We had an upright piano in the corner of the dining room, which one of my older sisters was learning on. Aged about 6 I used to sit at it, crashing about on the keys and flailing my arms around as I imagined concert pianists did –  maybe I saw one on the TV. I think my parents realised my enthusiasm needed channelling and took me to a teacher who reminded me of Cruela de Vil – brown hair on one side and blonde on the other! I had a wonderful teacher at secondary school, Elaine Hugh-Jones, who was very inspiring and supportive. For a long while I toyed with becoming a solo pianist, but turned down the opportunity to study piano at the RNCM in preference to taking up an instrumental scholarship at Oxford. Over time I began to realise that my musical temperament did not lean towards life as a soloist, and there were many other ways to pursue a performing career. The Guildhall School of Music and Drama (GSMD) held those answers for me.

Who or what have been the most important influences on your musical life and career?

A chance conversation with Roger Vignoles prevented me from giving up altogether…I needed a teacher who knew about accompanying-he suggested some lessons with Paul Hamburger, and, as well as with him, at the GSMD I had the chance to work intensively with Graham Johnson, Martin Isepp and Iain Burnside, who were all hugely inspirational to me in their different ways. Playing for masterclasses at Snape for wonderful singers/teachers such as Elly Ameling, Anthony Rolfe Johnson and Elizabeth Soderstrom were also fantastic learning opportunities. In latter years, especially after moving to Shropshire, I have Roddy (Roderick Williams) to thank for continuing to take me with him on his musical journey, whilst it may have seemed I disappeared off the musical world’s radar; and for his natural, intelligent, sublime interpretations. Oh, and his irrepressible sense of humour.

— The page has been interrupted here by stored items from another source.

(** * pyasic: the ESPMiner extra configuration and its wire format

    Source: [pyasic/config/extra_config/espminer.py] (class
    [ESPMinerExtraConfig], methods [as_espminer] and [from_espminer]) and
    [tests/config_tests/test_extra_config.py].

    Python objects are embedded as an inductive type of values, a [dict] as
    an insertion-ordered association list, the pydantic record as a Rocq
    record of [option Z] fields and exceptions as an error monad.
    [as_espminer] is given twice: as a function of the instance, and as a
    computation on a store of objects in which [self] and the dictionary it
    builds are mutable objects. *)

From Stdlib Require Import ZArith String Ascii List Bool Permutation.
Import ListNotations.
Open Scope string_scope.
Open Scope Z_scope.

(** ** Python values and dictionaries *)

Module Py.

(** The JSON-compatible objects that occur in a system/info response:
    [None] (JSON null), integers and strings.  Booleans, floats, arrays and
    nested objects are not represented: a payload is a dictionary of the
    three kinds of values below. *)
Inductive value : Type :=
| VNone
| VInt (z : Z)
| VStr (s : string).

(** [v is not None] *)
Definition is_not_None (v : value) : bool :=
  match v with
  | VNone => false
  | _ => true
  end.

(** A [dict] with string keys.  Python dictionaries keep insertion order,
    so a dictionary is the list of its items in that order. *)
Definition dict : Type := list (string * value).

(** [d[k]]; [None] stands for [KeyError]. *)
Fixpoint lookup (k : string) (d : dict) : option value :=
  match d with
  | [] => None
  | (k', v) :: d' => if String.eqb k k' then Some v else lookup k d'
  end.

(** [d.get(k)]: the value at [k], and [None] (the Python object) when the
    key is absent. *)
Definition get (k : string) (d : dict) : value :=
  match lookup k d with
  | Some v => v
  | None => VNone
  end.

(** [d[k] = v]: an existing key keeps its position, a new key goes last. *)
Fixpoint setitem (k : string) (v : value) (d : dict) : dict :=
  match d with
  | [] => [(k, v)]
  | (k', v') :: d' =>
      if String.eqb k k' then (k', v) :: d' else (k', v') :: setitem k v d'
  end.

(** The dictionary without the key [k]:
    [{key: v for key, v in d.items() if key != k}].  Nothing is raised when
    [k] is not a key of [d]; the result is then [d] itself. *)
Fixpoint without (k : string) (d : dict) : dict :=
  match d with
  | [] => []
  | (k', v') :: d' =>
      if String.eqb k k' then without k d' else (k', v') :: without k d'
  end.

(** [list(d.keys())] *)
Definition keys (d : dict) : list string := map fst d.

(** Exceptions that the modelled code can raise. *)
Inductive exn : Type :=
| ValidationError
| MalformedPayloadError.

Inductive result (A : Type) : Type :=
| Ok (a : A)
| Raise (e : exn).
Arguments Ok {A} a.
Arguments Raise {A} e.

Definition bind {A B : Type} (m : result A) (k : A -> result B) : result B :=
  match m with
  | Ok a => k a
  | Raise e => Raise e
  end.

End Py.

Import Py.

Declare Scope py_scope.
Notation "x <- m ;; k" := (Py.bind m (fun x => k))
  (at level 61, m at next level, right associativity) : py_scope.
Open Scope py_scope.

(** ** Field validation of the pydantic model

    The fields of [ESPMinerExtraConfig] are declared [int | None]; the
    constructor comes from the base class [MinerExtraConfig]
    ([pyasic/config/extra_config/base.py]), a pydantic model that is not
    among the sources.  It validates every keyword argument against the
    annotation of its field. *)

Module Pydantic.

Definition digit_of (c : ascii) : option Z :=
  let n := Z.of_nat (nat_of_ascii c) in
  if (48 <=? n) && (n <=? 57) then Some (n - 48) else None.

Fixpoint digits_value (acc : Z) (s : string) : option Z :=
  match s with
  | EmptyString => Some acc
  | String c s' =>
      match digit_of c with
      | Some d => digits_value (10 * acc + d) s'
      | None => None
      end
  end.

What have been the greatest challenges of your career so far?

Trying to keep it going!! The move to Shropshire, having three children in close succession, and getting divorced made it particularly challenging to carry on playing at all.

Musically, I think some of the contemporary works I’ve performed have challenged me greatly, such as the four Songs by Torsten Rasch, commissioned for Gloucester Three Choirs Festival; and more recently getting out of my comfort zone and having to use an elbow in a new work called “The Rain is Coming” by Emily Levy.

Which performance/recordings are you most proud of?

Going way back, one which comes to mind is playing for Nathan Berg in the Gold Medal final at GSMD. He was singing Mahler’s Ruckert Lieder – trying to do these incredible songs justice for Nathan meant so much to me I was sick beforehand! Luckily it paid off – and he won. A recent performance of Die Schöne Mullerin with Roddy had a feeling of musical and emotional synchronicity – I was so glad to be part of that performance too. And I’m really proud to have been given the opportunity to record the new SOMM CD, songs that I have performed with Roddy many, many times over the years, all of which I adore.

Which particular works do you think you play best?

You may have to ask others about that!

Accompanists have to be like chameleons. It’s important to be able to feel comfortable in as many styles as possible. I like to think I can play best whatever I happen to be working on. Having said that, I have a particular penchant for the serious and intense, for example I think I can put across a pretty convincing “Ich bin der welt abhanden gekommen” (Mahler)… I also feel I now have a more confident approach to playing Schubert – Die Schöne Mullerin is a personal favourite; although tomorrow it may be Schwanengesang, and the day after, Winterreise.

How do you make your repertoire choices from season to season?

As an accompanist with many other demands made on my time, these choices are frequently not mine. Quite often my job is to fall in love with whatever repertoire I am tasked with – I enjoy that challenge.

Do you have a favourite concert venue to perform in and why?

Roddy and I did a tour of Schwanengesang in 2016. One of the venues was the Sam Wanamaker Theatre at the Globe in London. It was a very special place to play. It is an utterly beautiful bijou Jacobean-style space for starters, and as the performers, we were cocooned by the audience above us and around us, all of us bathed in the most atmospheric candlelight – a truly memorable experience.

What is your most memorable concert experience?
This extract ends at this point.